Data to use:
* * * *

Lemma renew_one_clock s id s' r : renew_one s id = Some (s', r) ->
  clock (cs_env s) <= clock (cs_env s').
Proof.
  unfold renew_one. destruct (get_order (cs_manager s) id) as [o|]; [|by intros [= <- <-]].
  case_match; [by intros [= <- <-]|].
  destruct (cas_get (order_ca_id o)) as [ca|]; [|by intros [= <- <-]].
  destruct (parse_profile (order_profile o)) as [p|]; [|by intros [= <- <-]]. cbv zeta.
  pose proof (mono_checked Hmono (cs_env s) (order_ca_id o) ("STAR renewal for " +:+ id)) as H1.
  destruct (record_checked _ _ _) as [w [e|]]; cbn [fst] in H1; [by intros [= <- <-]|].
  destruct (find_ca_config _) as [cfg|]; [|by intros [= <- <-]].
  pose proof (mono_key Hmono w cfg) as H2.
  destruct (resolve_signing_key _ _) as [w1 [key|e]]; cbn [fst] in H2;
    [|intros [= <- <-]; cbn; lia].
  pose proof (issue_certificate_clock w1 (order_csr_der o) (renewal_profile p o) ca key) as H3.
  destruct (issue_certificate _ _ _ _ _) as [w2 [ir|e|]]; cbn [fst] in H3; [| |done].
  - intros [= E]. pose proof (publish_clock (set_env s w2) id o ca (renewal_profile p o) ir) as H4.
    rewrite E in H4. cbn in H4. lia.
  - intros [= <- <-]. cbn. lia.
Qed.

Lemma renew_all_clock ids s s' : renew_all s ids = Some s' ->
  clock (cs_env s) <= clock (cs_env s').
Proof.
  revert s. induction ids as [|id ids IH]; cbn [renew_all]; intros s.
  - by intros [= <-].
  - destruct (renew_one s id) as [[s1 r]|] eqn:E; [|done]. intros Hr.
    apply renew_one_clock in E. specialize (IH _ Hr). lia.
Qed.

* * * *

Your objective: Leaving every word in place, output the whole listing above.

Expected output:
Lemma renew_one_clock s id s' r : renew_one s id = Some (s', r) ->
  clock (cs_env s) <= clock (cs_env s').
Proof.
  unfold renew_one. destruct (get_order (cs_manager s) id) as [o|]; [|by intros [= <- <-]].
  case_match; [by intros [= <- <-]|].
  destruct (cas_get (order_ca_id o)) as [ca|]; [|by intros [= <- <-]].
  destruct (parse_profile (order_profile o)) as [p|]; [|by intros [= <- <-]]. cbv zeta.
  pose proof (mono_checked Hmono (cs_env s) (order_ca_id o) ("STAR renewal for " +:+ id)) as H1.
  destruct (record_checked _ _ _) as [w [e|]]; cbn [fst] in H1; [by intros [= <- <-]|].
  destruct (find_ca_config _) as [cfg|]; [|by intros [= <- <-]].
  pose proof (mono_key Hmono w cfg) as H2.
  destruct (resolve_signing_key _ _) as [w1 [key|e]]; cbn [fst] in H2;
    [|intros [= <- <-]; cbn; lia].
  pose proof (issue_certificate_clock w1 (order_csr_der o) (renewal_profile p o) ca key) as H3.
  destruct (issue_certificate _ _ _ _ _) as [w2 [ir|e|]]; cbn [fst] in H3; [| |done].
  - intros [= E]. pose proof (publish_clock (set_env s w2) id o ca (renewal_profile p o) ir) as H4.
    rewrite E in H4. cbn in H4. lia.
  - intros [= <- <-]. cbn. lia.
Qed.

Lemma renew_all_clock ids s s' : renew_all s ids = Some s' ->
  clock (cs_env s) <= clock (cs_env s').
Proof.
  revert s. induction ids as [|id ids IH]; cbn [renew_all]; intros s.
  - by intros [= <-].
  - destruct (renew_one s id) as [[s1 r]|] eqn:E; [|done]. intros Hr.
    apply renew_one_clock in E. specialize (IH _ Hr). lia.
Qed.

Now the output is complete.